4.6 Performing Base64 Decoding

4.6.1 Problem

You have a base64-encoded string that you'd like to decode.

4.6.2 Solution

Use the inverse of the algorithm for encoding, presented in Recipe 4.5. This is most easily done via table lookup, mapping each character in the input to six bits of output.

4.6.3 Discussion

Following is our code for decoding a base64-encoded string. We look at each byte separately, mapping it to its associated 6-bit value. If the byte is NULL, we know that we've reached the end of the string.
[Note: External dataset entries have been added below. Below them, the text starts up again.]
Lemma removeExpense_first_witness :
  exists before after,
    scenario
    = before ++ {| Expense.id := 2; Expense.amount := 25.5;
                   Expense.category := "transport";
                   Expense.description := "taxi"; Expense.date := 0 |} :: after
    /\ (forall r, In r before -> has_id 2 r = false)
    /\ fst (removeExpense (VNumber 2) scenario) = before ++ after.
Proof.
  apply (removeExpense_first 2 scenario).
  vm_compute. reflexivity.
Defined.

(** Adding a valid expense and then removing the id it was given restores
    the ledger, when no stored record already had that id. *)
Theorem add_then_remove now a c d expenses :
  valid_input a c d ->
  findById (Number_of_nat (List.length expenses + 1)) expenses = None ->
  fst (removeExpense (VNumber (Number_of_nat (List.length expenses + 1)))
         (fst (addExpense now a c d expenses)))
  = expenses.
Proof.
  intros Hv Hfresh. rewrite addExpense_valid_eq by assumption. cbn [fst].
  unfold removeExpense. cbn [typeof String.eqb Ascii.eqb Bool.eqb negb number_of].
  apply findIndex_None in Hfresh.
  rewrite findIndex_app_fresh by (auto; apply Number_of_nat_eq).
  cbn [fst]. rewrite splice1_app. apply app_nil_r.
Qed.

Lemma add_then_remove_witness :
  fst (removeExpense (VNumber (Number_of_nat (List.length scenario + 1)))
         (fst (addExpense 7 (VNumber 12) (VString "other") (VString "gift") scenario)))
  = scenario.
Proof.
  apply (add_then_remove 7 (VNumber 12) (VString "other") (VString "gift") scenario).
  - split; [exists 12%float; split; vm_compute; reflexivity |].
    split; [vm_compute; reflexivity | exists "gift"; reflexivity].
  - vm_compute. reflexivity.
Defined.

(** ** Viewers *)

(** The two listing functions print the same lines on every ledger: the
    notice on the empty one, else one line per record in ledger order. *)
Theorem viewAllExpenses_allExpenses expenses :
  viewAllExpenses expenses = allExpenses expenses
  /\ allExpenses expenses
     = match expenses with
       | [] => [console_log [Txt "No expenses found. Please add some."]]
       | _ :: _ => map expense_line expenses
       end.
Proof. split; [reflexivity | destruct expenses; reflexivity]. Qed.
(** * ui-elf: component extraction, classification and scanning

    A shallow embedding of the core of the [ui-elf] command line tool:
    the type registry ([internal/registry]), the Vue and React parsers and
    the concurrent scanner ([internal/scanner]), over the data model of
    [internal/types].

    Go strings are byte sequences; they are modelled by [string], whose
    characters are the bytes.  Go [int] values that occur here (line
    numbers, slice lengths) are bounded by the size of data held in memory
    and are modelled by [Z] without wrap-around. *)

From Stdlib Require Import ZArith Ascii String Permutation Lia DecimalString.
From stdpp Require Import gmap strings list fin_maps.

Local Open Scope string_scope.
Local Open Scope list_scope.
Local Open Scope Z_scope.

(* ===================================================================== *)
(** * The fragment of Go's standard library used by the program          *)
(* ===================================================================== *)

(** [strings.ToLower] and [strings.EqualFold] both start with a byte loop
    that handles ASCII text and only hand over to the Unicode tables when
    they meet a byte [>= utf8.RuneSelf].  The byte loops are transcribed
    below; the Unicode continuations are not part of the program and are
    left abstract, as a class every development about the program is
    parametrised by. *)
Class UnicodeTables := {
  (** [strings.Map(unicode.ToLower, s)], reached from [ToLower] when [s]
      holds a non-ASCII byte *)
  mapToLower : string -> string;
  (** the rune loop after the label [hasUnicode] of [EqualFold], run on the
      remainders [s[i:]] and [t[i:]] *)
  foldUnicode : string -> string -> bool
}.

Module GoStrings.

Definition byte_of (c : ascii) : N := N_of_ascii c.

(** [utf8.RuneSelf] is 0x80 *)
Definition RuneSelf : N := 128.

Definition isUpperByte (c : ascii) : bool :=
  ((65 <=? byte_of c) && (byte_of c <=? 90))%N.

Definition isLowerByte (c : ascii) : bool :=
  ((97 <=? byte_of c) && (byte_of c <=? 122))%N.

Definition isDigitByte (c : ascii) : bool :=
  ((48 <=? byte_of c) && (byte_of c <=? 57))%N.

(** [c += 'a' - 'A'] *)
Definition lowerByte (c : ascii) : ascii :=
  if isUpperByte c then ascii_of_N (byte_of c + 32) else c.

Fixpoint isASCII (s : string) : bool :=
  match s with
  | EmptyString => true
  | String c s' => (byte_of c <? RuneSelf)%N && isASCII s'
  end.

Fixpoint hasUpper (s : string) : bool :=
  match s with
  | EmptyString => false
  | String c s' => isUpperByte c || hasUpper s'
  end.
Lemma allMin_computes (recurse : M Z) (value : Chess -> Z) (g : Chess) :
  computes recurse value ->
  forall possibleMoves, incl possibleMoves (map san (moves g)) ->
  forall minEval tr, exists t,
    allMin recurse possibleMoves minEval (mkWorld g tr)
    = Ok (minOfAll value g possibleMoves minEval) (mkWorld g (tr ++ t))
    /\ balanced t.
Proof.
  intros Hrec possibleMoves.
  induction possibleMoves as [|s rest IH]; intros Hin minEval tr.
  - exists []. rewrite app_nil_r. split; [reflexivity | apply balanced_nil].
  - assert (Hs : In s (map san (moves g))) by (apply Hin; left; reflexivity).
    assert (Hrest : incl rest (map san (moves g)))
      by (intros x Hx; apply Hin; right; exact Hx).
    destruct (pass_computes recurse value g s tr Hrec Hs) as [t [Hrun Hbal]].
    split_pass Hrun.
    destruct (IH Hrest (Z.min minEval (value (after g (BySan s)))) (tr ++ t))
      as [t' [Hrun' Hbal']].
    exists (t ++ t'). rewrite Hrun', app_assoc.
    split; [reflexivity | apply balanced_app; assumption].
Qed.

(** [exhaustiveMinimax] returns [fullValue] and gives the live position
    back. *)
Lemma exhaustiveMinimax_computes (depth : nat) :
  forall maximizingPlayer,
    computes (exhaustiveMinimax depth maximizingPlayer)
             (fullValue depth maximizingPlayer).
Proof.
  induction depth as [|depth IH]; intros maximizingPlayer g tr.
  - exists [EvEvaluate]. split; reflexivity.
  - simpl. unfold bind at 1. simpl.
    destruct maximizingPlayer.
    + apply allMax_computes; [apply IH | apply incl_refl].
    + apply allMin_computes; [apply IH | apply incl_refl].
Qed.
(** A parser in the first-entry state of a block sequence with no token
    buffered and an empty queue: the scanner has nothing to supply. *)
Definition parser_at_first_entry_without_token : yaml_parser_t :=
  {| error := YAML_NO_ERROR;
     problem := EmptyString;
     problem_mark := yaml_mark_zero;
     context := EmptyString;
     context_mark := yaml_mark_zero;
     tokens := [];
     tokens_head := 0;
     tokens_parsed := 0;
     token_available := false;
     stream_end_produced := false;
     state := YAML_PARSE_BLOCK_SEQUENCE_FIRST_ENTRY_STATE;
     states := [ YAML_PARSE_DOCUMENT_END_STATE ];
     marks := [];
     tag_directives := [] |}.

(** ** The directive table *)

(** The search of the directive table for a handle, as node parsing does it
    (parser.go:482-491): the first entry with that handle. *)
Definition directive_for (h : list byte) (tds : list yaml_tag_directive_t)
    : option yaml_tag_directive_t :=
  find (fun tag_directive => bytes_equal (handle tag_directive) h) tds.

(** No two entries of the table have the same handle. *)
Definition unique_handles (tds : list yaml_tag_directive_t) : Prop :=
  NoDup (map handle tds).

(** Every built-in handle has an entry in the table. *)
Definition defaults_present (tds : list yaml_tag_directive_t) : Prop :=
  forall d, In d default_tag_directives -> directive_for (handle d) tds <> None.

(** A parser at the start of a document whose table holds a user directive
    for the handle [!!]. *)
Definition parser_with_user_directive : yaml_parser_t :=
  set_tag_directives
    [ {| handle := list_byte_of_string "!!"; prefix := list_byte_of_string "tag:x:" |} ]
    (set_state YAML_PARSE_DOCUMENT_START_STATE
       (yaml_parser_new [ plain_token YAML_DOCUMENT_START_TOKEN (mark_at 0) (mark_at 3) ])).

(** ** The results of a call *)

Definition is_collection_start (e : yaml_event_t) : bool :=
  match Event.event_type e with
  | YAML_SEQUENCE_START_EVENT | YAML_MAPPING_START_EVENT => true
  | _ => false
  end.

(** The test at the head of [yaml_parser_parse]: the call does nothing. *)
Definition idle (p : yaml_parser_t) : bool :=
  stream_end_produced p
  || negb (yaml_error_type_t_beq (error p) YAML_NO_ERROR)
  || yaml_parser_state_t_beq (state p) YAML_PARSE_END_STATE.

(** What a handler leaves in its result: the zero event with false, an event
    of some type with true; and what no event carries: a tag, a version, tag
    directives, or a collection start that is not implicit. *)
Definition handler_result (r : handled) : Prop :=
  (fst r = false -> snd r = yaml_event_zero)
  /\ (fst r = true -> Event.event_type (snd r) <> YAML_NO_EVENT)
  /\ Event.tag (snd r) = []
  /\ Event.version_directive (snd r) = None
  /\ Event.tag_directives (snd r) = []
  /\ (is_collection_start (snd r) = true -> Event.implicit (snd r) = true).

(** What the parser relies on when the scanner reports: a failed fetch has
    latched an error, a successful one leaves the error field alone. *)
Definition scanner_reports (fetch : yaml_parser_t -> bool * yaml_parser_t) : Prop :=
  forall p ok p1,
    fetch p = (ok, p1) ->
    if ok then error p1 = error p else error p1 <> YAML_NO_ERROR.

(** The boolean of a handler tells whether an error is latched. *)
Definition error_told (p : yaml_parser_t) (ok : bool) (p' : yaml_parser_t) : Prop :=
  if ok then error p' = error p else error p' <> YAML_NO_ERROR.

(** A parser about to read the start of a block mapping. *)
Definition parser_at_block_mapping : yaml_parser_t :=
  set_state YAML_PARSE_BLOCK_NODE_STATE
    (yaml_parser_new
       [ plain_token YAML_BLOCK_MAPPING_START_TOKEN (mark_at 0) (mark_at 0) ]).

(** A parser at the start of a stream whose first token is not STREAM-START. *)
Definition parser_before_bad_start : yaml_parser_t :=
  yaml_parser_new [ plain_token YAML_BLOCK_END_TOKEN (mark_at 0) (mark_at 0) ].

(** ** The grammar of the events *)

(** The constructs an event can be inside of: a document, with whether its
    root node is out; a sequence; a mapping, with whether a key waits for its
    value. *)
Inductive frame : Type :=
| in_document (root : bool)
| in_sequence
| in_mapping (key : bool).

(** Where a sequence of events stands: before the stream, within the stream
    with the open constructs (innermost first), or after the stream. *)
Inductive position : Type :=
| before_stream
| within (open : list frame)
| after_stream.

(** The innermost construct receives a node. *)
Definition take_node (open : list frame) : option (list frame) :=
  match open with
  | in_document false :: rest => Some (in_document true :: rest)
  | in_sequence :: rest => Some (in_sequence :: rest)
  | in_mapping key :: rest => Some (in_mapping (negb key) :: rest)
  | _ => None
  end.

(** One event of
    stream ::= STREAM-START document* STREAM-END,
    document ::= DOCUMENT-START node DOCUMENT-END,
    node ::= ALIAS | SCALAR | SEQUENCE-START node* SEQUENCE-END
           | MAPPING-START (node node)* MAPPING-END;
    the zero event of a call that did nothing is passed over. *)
Definition track (pos : position) (e : yaml_event_t) : option position :=
  match Event.event_type e, pos with
  | YAML_NO_EVENT, _ => Some pos
  | YAML_STREAM_START_EVENT, before_stream => Some (within [])
  | YAML_STREAM_END_EVENT, within [] => Some after_stream
  | YAML_DOCUMENT_START_EVENT, within [] => Some (within [in_document false])
  | YAML_DOCUMENT_END_EVENT, within [in_document true] => Some (within [])
  | YAML_ALIAS_EVENT, within open
  | YAML_SCALAR_EVENT, within open => option_map within (take_node open)
  | YAML_SEQUENCE_START_EVENT, within open =>
      option_map (fun rest => within (in_sequence :: rest)) (take_node open)
  | YAML_MAPPING_START_EVENT, within open =>
      option_map (fun rest => within (in_mapping false :: rest)) (take_node open)
  | YAML_SEQUENCE_END_EVENT, within (in_sequence :: rest) => Some (within rest)
  | YAML_MAPPING_END_EVENT, within (in_mapping false :: rest) => Some (within rest)
  | _, _ => None
  end.

Fixpoint track_all (pos : position) (es : list yaml_event_t) : option position :=
  match es with
  | [] => Some pos
  | e :: es' =>
      match track pos e with
      | Some pos' => track_all pos' es'
      | None => None
      end
  end.

(** The states in which the next event is a node and the parser then returns
    to the state on top of the stack. *)
Definition is_node_state (s : yaml_parser_state_t) : bool :=
  match s with
  | YAML_PARSE_DOCUMENT_CONTENT_STATE
  | YAML_PARSE_BLOCK_NODE_STATE
  | YAML_PARSE_BLOCK_NODE_OR_INDENTLESS_SEQUENCE_STATE
  | YAML_PARSE_FLOW_NODE_STATE => true
  | _ => false
  end.

(** The states the handlers push on the state stack. *)
Definition is_return_state (s : yaml_parser_state_t) : bool :=
  match s with
  | YAML_PARSE_DOCUMENT_END_STATE
  | YAML_PARSE_BLOCK_SEQUENCE_ENTRY_STATE
  | YAML_PARSE_INDENTLESS_SEQUENCE_ENTRY_STATE
  | YAML_PARSE_BLOCK_MAPPING_KEY_STATE
  | YAML_PARSE_BLOCK_MAPPING_VALUE_STATE
  | YAML_PARSE_FLOW_SEQUENCE_ENTRY_STATE
  | YAML_PARSE_FLOW_SEQUENCE_ENTRY_MAPPING_VALUE_STATE
  | YAML_PARSE_FLOW_SEQUENCE_ENTRY_MAPPING_END_STATE
  | YAML_PARSE_FLOW_MAPPING_KEY_STATE
  | YAML_PARSE_FLOW_MAPPING_VALUE_STATE
  | YAML_PARSE_FLOW_MAPPING_EMPTY_VALUE_STATE => true
  | _ => false
  end.

(** The constructs a state stands for, as the current state or as a return
    state on the stack (innermost first).  A single-pair mapping in a flow
    sequence has no state of the sequence on the stack: its three states
    stand for the sequence too. *)
Definition frames (s : yaml_parser_state_t) : list frame :=
  match s with
  | YAML_PARSE_DOCUMENT_END_STATE => [in_document true]
  | YAML_PARSE_BLOCK_SEQUENCE_FIRST_ENTRY_STATE
  | YAML_PARSE_BLOCK_SEQUENCE_ENTRY_STATE
  | YAML_PARSE_INDENTLESS_SEQUENCE_ENTRY_STATE
  | YAML_PARSE_FLOW_SEQUENCE_FIRST_ENTRY_STATE
  | YAML_PARSE_FLOW_SEQUENCE_ENTRY_STATE => [in_sequence]
  | YAML_PARSE_BLOCK_MAPPING_FIRST_KEY_STATE
  | YAML_PARSE_BLOCK_MAPPING_KEY_STATE
  | YAML_PARSE_FLOW_MAPPING_FIRST_KEY_STATE
  | YAML_PARSE_FLOW_MAPPING_KEY_STATE => [in_mapping false]
  | YAML_PARSE_BLOCK_MAPPING_VALUE_STATE
  | YAML_PARSE_FLOW_MAPPING_VALUE_STATE
  | YAML_PARSE_FLOW_MAPPING_EMPTY_VALUE_STATE => [in_mapping true]
  | YAML_PARSE_FLOW_SEQUENCE_ENTRY_MAPPING_KEY_STATE
  | YAML_PARSE_FLOW_SEQUENCE_ENTRY_MAPPING_END_STATE => [in_mapping false; in_sequence]
  | YAML_PARSE_FLOW_SEQUENCE_ENTRY_MAPPING_VALUE_STATE => [in_mapping true; in_sequence]
  | _ => []
  end.

(** The position the current state [c] and the state stack [l] stand for. *)
Definition position_at (c : yaml_parser_state_t) (l : list yaml_parser_state_t)
    : position :=
  match c with
  | YAML_PARSE_STREAM_START_STATE => before_stream
  | YAML_PARSE_END_STATE => after_stream
  | YAML_PARSE_DOCUMENT_CONTENT_STATE
  | YAML_PARSE_BLOCK_NODE_STATE
  | YAML_PARSE_BLOCK_NODE_OR_INDENTLESS_SEQUENCE_STATE
  | YAML_PARSE_FLOW_NODE_STATE => within [in_document false]
  | _ => within (frames c ++ flat_map frames (rev l))
  end.

Definition position_of (p : yaml_parser_t) : position :=
  position_at (state p) (states p).

(** The shape of the state stack between calls: it is empty exactly in the
    states around the stream and between documents; otherwise its bottom is
    DOCUMENT-END, the states above are return states of collections, and a
    node state has nothing but the bottom below it. *)
Definition anchored_at (c : yaml_parser_state_t) (l : list yaml_parser_state_t) : Prop :=
  match l with
  | [] => framing c = 1
  | b :: l' =>
      b = YAML_PARSE_DOCUMENT_END_STATE
      /\ framing c = 0
      /\ Forall (fun s => is_return_state s = true /\ framing s = 0) l'
      /\ (is_node_state c = true -> l' = [])
  end.

Definition anchored (p : yaml_parser_t) : Prop := anchored_at (state p) (states p).

Definition is_leaf_event (e : yaml_event_t) : bool :=
  match Event.event_type e with
  | YAML_ALIAS_EVENT | YAML_SCALAR_EVENT => true
  | _ => false
  end.

(** The start event with which [yaml_parser_parse_node] enters state [s]. *)
Definition opened_by (s : yaml_parser_state_t) (e : yaml_event_t) : Prop :=
  match s with
  | YAML_PARSE_BLOCK_SEQUENCE_FIRST_ENTRY_STATE
  | YAML_PARSE_FLOW_SEQUENCE_FIRST_ENTRY_STATE
  | YAML_PARSE_INDENTLESS_SEQUENCE_ENTRY_STATE =>
      Event.event_type e = YAML_SEQUENCE_START_EVENT
  | YAML_PARSE_BLOCK_MAPPING_FIRST_KEY_STATE
  | YAML_PARSE_FLOW_MAPPING_FIRST_KEY_STATE =>
      Event.event_type e = YAML_MAPPING_START_EVENT
  | _ => False
  end.

(** What [yaml_parser_parse_node] does when it returns true: it produces an
    alias or a scalar and returns to the state on top of the stack, or it
    produces the start of a collection and enters its first state. *)
Definition node_nest (p : yaml_parser_t) (r : handled) (p' : yaml_parser_t) : Prop :=
  fst r = true ->
  (exists s, states p = states p' ++ [s] /\ state p' = s /\ is_leaf_event (snd r) = true)
  \/ (states p' = states p /\ opened_by (state p') (snd r)).

(** What a handler that returns true does to the position. *)
Definition nest_step (p : yaml_parser_t) (r : handled) (p' : yaml_parser_t) : Prop :=
  fst r = true ->
  anchored p ->
  anchored p' /\ track (position_of p) (snd r) = Some (position_of p').

(** ** The scope of the directive table *)

(** What the parser relies on for the directive table: the scanner leaves it
    alone. *)
Definition scanner_keeps_directives (fetch : yaml_parser_t -> bool * yaml_parser_t) : Prop :=
  forall p ok p1, fetch p = (ok, p1) -> tag_directives p1 = tag_directives p.

(** The states outside of a document. *)
Definition between_documents (s : yaml_parser_state_t) : bool :=
  match s with
  | YAML_PARSE_STREAM_START_STATE
  | YAML_PARSE_IMPLICIT_DOCUMENT_START_STATE
  | YAML_PARSE_DOCUMENT_START_STATE
  | YAML_PARSE_END_STATE => true
  | _ => false
  end.

(** The table is empty outside of a document and holds the two built-in
    directives inside. *)
Definition table_scoped (p : yaml_parser_t) : Prop :=
  tag_directives p
  = if between_documents (state p) then [] else default_tag_directives.

Definition table_kept (p p' : yaml_parser_t) : Prop :=
  stacks_kept p p' /\ tag_directives p' = tag_directives p.

Definition node_scope (p : yaml_parser_t) (r : handled) (p' : yaml_parser_t) : Prop :=
  node_nest p r p' /\ (fst r = true -> tag_directives p' = tag_directives p).

Definition scope_step (p : yaml_parser_t) (r : handled) (p' : yaml_parser_t) : Prop :=
  fst r = true -> anchored p -> table_scoped p -> table_scoped p'.

(** ** Run-time panics *)

(** What the parser relies on when the scanner succeeds: a token is at the
    head of the queue. *)
Definition scanner_delivers (fetch : yaml_parser_t -> bool * yaml_parser_t) : Prop :=
  forall p p1, fetch p = (true, p1) -> nth_error (tokens p1) (tokens_head p1) <> None.

(** A token marked as available is at the head of the queue. *)
Definition head_ok (p : yaml_parser_t) : Prop :=
  token_available p = true -> nth_error (tokens p) (tokens_head p) <> None.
If it represents a character not in the base64 set, we ignore it unless the strict argument is non-zero, in which case we return an error.

The RFC that specifies this encoding says you should silently ignore any unnecessary characters in the input stream. If you don't have to do so, we recommend you don't, as this constitutes a covert channel in any protocol using this encoding.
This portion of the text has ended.